Frage

I am right shifting an unsigned int by 32 but it doesn't affect the number at all, why is it happening?

int main()
{
  unsigned int rnd=2347483648;
  cout<<rnd;
  rnd=rnd>>32;
  cout<<endl<<rnd;
}

When the code runs, it displays rnd twice,showing no affect at all. I believe that after right shifting a 32 bit int, shouldn't it display zero?

War es hilfreich?

Lösung

You are missing an assignment operator - the >> shift operator does not perform the operation "in-place":

rnd = rnd >> 32;

You could also use the compound shift operator, which applies the shift operation and then assigns the result back to the variable:

rnd >>= 32;

However, in both cases, this code results in undefined behaviour, see Shifting a 32 bit integer by 32 bits:

If the value of the right operand is negative or is greater than or equal to the width of the promoted left operand, the behavior is undefined.
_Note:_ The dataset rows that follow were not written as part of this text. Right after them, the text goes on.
(** X20.  One entry that is not a number spoils the rest of an exponential
    average: when an entry of [calculateEMA] is [undefined] (a first point
    without value and price) or [NaN], every later entry is [NaN]. *)
Theorem ema_not_a_number_persists (data : list Point) (period : float) j k s e :
  calculateEMA data period !! j = Some s →
  isNaN (toNumber s) = true →
  j < k →
  calculateEMA data period !! k = Some e →
  ∃ y, e = Some y ∧ isNaN y = true.
Proof.
  destruct data as [|first rest]; [done|]. cbn [calculateEMA].
  destruct k as [|k]; [lia|]. destruct j as [|j].
  - intros [= <-] Hnan _ He.
    change (emaFrom (2 / (period + 1)) (valueOf first) rest !! k = Some e) in He.
    by eapply emaFrom_NaN.
  - intros Hs Hnan Hjk He.
    eapply (emaFrom_NaN_after _ _ _ j k); [exact Hs|done|lia|exact He].
Qed.

(** * The further properties on sample runs *)

(** X1 on a POST request, on a script and on a page, all while the network
    is down and nothing is cached. *)
Lemma fetch_listener_outcomes_sample :
  req_method sample_post ≠ "GET"
  ∧ onFetch network_down sample_post empty_world = (Normal PassThrough, empty_world)
  ∧ isStaticAsset (sample_get "/static/js/bundle.js" []) = true
  ∧ (∃ resp, (onFetch network_down (sample_get "/static/js/bundle.js" [])
                empty_world).1 = Normal (Responded (Some resp)))
  ∧ isHTMLRequest (sample_get "/dashboard" [("accept", "text/html")]) = Normal true
  ∧ (onFetch network_down (sample_get "/dashboard" [("accept", "text/html")])
       empty_world).1 = Normal (Responded None).
Proof.
  destruct (fetch_listener_outcomes network_down
              (sample_get "/static/js/bundle.js" []) empty_world)
    as (_ & _ & _ & Hanswer & Hscript).
  destruct (fetch_listener_outcomes network_down
              (sample_get "/dashboard" [("accept", "text/html")]) empty_world)
    as (_ & _ & _ & _ & Hundefined).
  split; [discriminate|]. split; [reflexivity|]. split; [reflexivity|]. split.
  { destruct Hanswer as [[resp|] Hresp];
      [reflexivity|left; reflexivity|by exists resp|].
    apply Hscript in Hresp as (_ & Hstatic & _). discriminate Hstatic. }
  split; [reflexivity|].
  apply Hundefined. do 5 (split; [reflexivity|]). eexists. reflexivity.
Defined.

(** X2 on a page outside the API namespace. *)
Lemma default_branch_offline_is_generic_sample :
  isAPIRequest (sample_get "/dashboard" []) = false
  ∧ network_down (sample_get "/dashboard" []) = NetFailure (TypeError "Failed to fetch")
  ∧ caches_match (request_key (sample_get "/dashboard" [])) (caches empty_world) = None
  ∧ (networkFirst network_down (sample_get "/dashboard" []) empty_world).1
    = Normal offlineResponse.
Proof.
  split; [reflexivity|]. split; [reflexivity|]. split; [reflexivity|].
  exact (proj2 (default_branch_offline_is_generic network_down
                  (sample_get "/dashboard" []) empty_world _
                  eq_refl eq_refl eq_refl)).
Defined.

(** X3 on an API request answered once, then offline. *)
Lemma network_first_round_trip_sample :
  held_only_in API_CACHE (request_key (sample_get "/api/portfolio" []))
    (caches empty_world) = true
  ∧ ok response_200 = true
  ∧ (networkFirst network_down (sample_get "/api/portfolio" [])
       (networkFirst network_up (sample_get "/api/portfolio" []) empty_world).2).1
    = Normal response_200.
Proof.
  split; [reflexivity|]. split; [reflexivity|].
  exact (network_first_round_trip network_up network_down
           (sample_get "/api/portfolio" []) empty_world response_200 _
           eq_refl eq_refl eq_refl eq_refl).
Defined.

(** X4 on a script fetched once, then asked again while offline. *)
Lemma cache_first_fetches_once_sample :
  caches_match (request_key (sample_get "/static/js/bundle.js" []))
    (caches empty_world) = None
  ∧ ok response_200 = true
  ∧ fetched (trace (cacheFirst network_down (sample_get "/static/js/bundle.js" [])
                      (cacheFirst network_up (sample_get "/static/js/bundle.js" [])
                         empty_world).2).2)
    = [sample_get "/static/js/bundle.js" []].
Proof.
  split; [reflexivity|]. split; [reflexivity|].
  exact (proj2 (cache_first_fetches_once network_up network_down
                  (sample_get "/static/js/bundle.js" []) empty_world response_200
                  eq_refl eq_refl eq_refl)).
Defined.

(** X5 on a page asked twice, the network answering differently. *)
Lemma revalidation_serves_previous_response_sample :
  cache_match DYNAMIC_CACHE
    (request_key (sample_get "/dashboard" [("accept", "text/html")]))
    (caches empty_world) = None
  ∧ ok response_200 = true ∧ ok response_newer = true
  ∧ (respondWithRevalidation
       (staleWhileRevalidate network_newer
          (sample_get "/dashboard" [("accept", "text/html")]))
       (respondWithRevalidation
          (staleWhileRevalidate network_up
             (sample_get "/dashboard" [("accept", "text/html")]))
          empty_world).2).1
    = Normal (Responded (Some response_200)).
Proof.
  split; [reflexivity|]. split; [reflexivity|]. split; [reflexivity|].
  exact (proj1 (revalidation_serves_previous_response network_up network_newer
                  (sample_get "/dashboard" [("accept", "text/html")]) empty_world
                  response_200 response_newer
                  eq_refl eq_refl eq_refl eq_refl eq_refl)).
Defined.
So you could get any result from that operation.

Andere Tipps

Shifting by the number of bits in the promoted operand type, or more, gives undefined behaviour. unsigned int is typically 32 bits, so that typically applies when shifting by 32 or more bits as you do here.

This is because different processors behave in different ways when a shift overflows, and the language designers didn't want to prevent implementations from using the processor's built-in shift instruction by specifying a particular behaviour.

The bit-shift operator doesn't modify the original data. It simply returns a modified copy.

I think this is what you meant to do:

rnd = rnd >> 32;

Assuming your unsigned int is 32-bits in size though, that's not really a useful operation to do.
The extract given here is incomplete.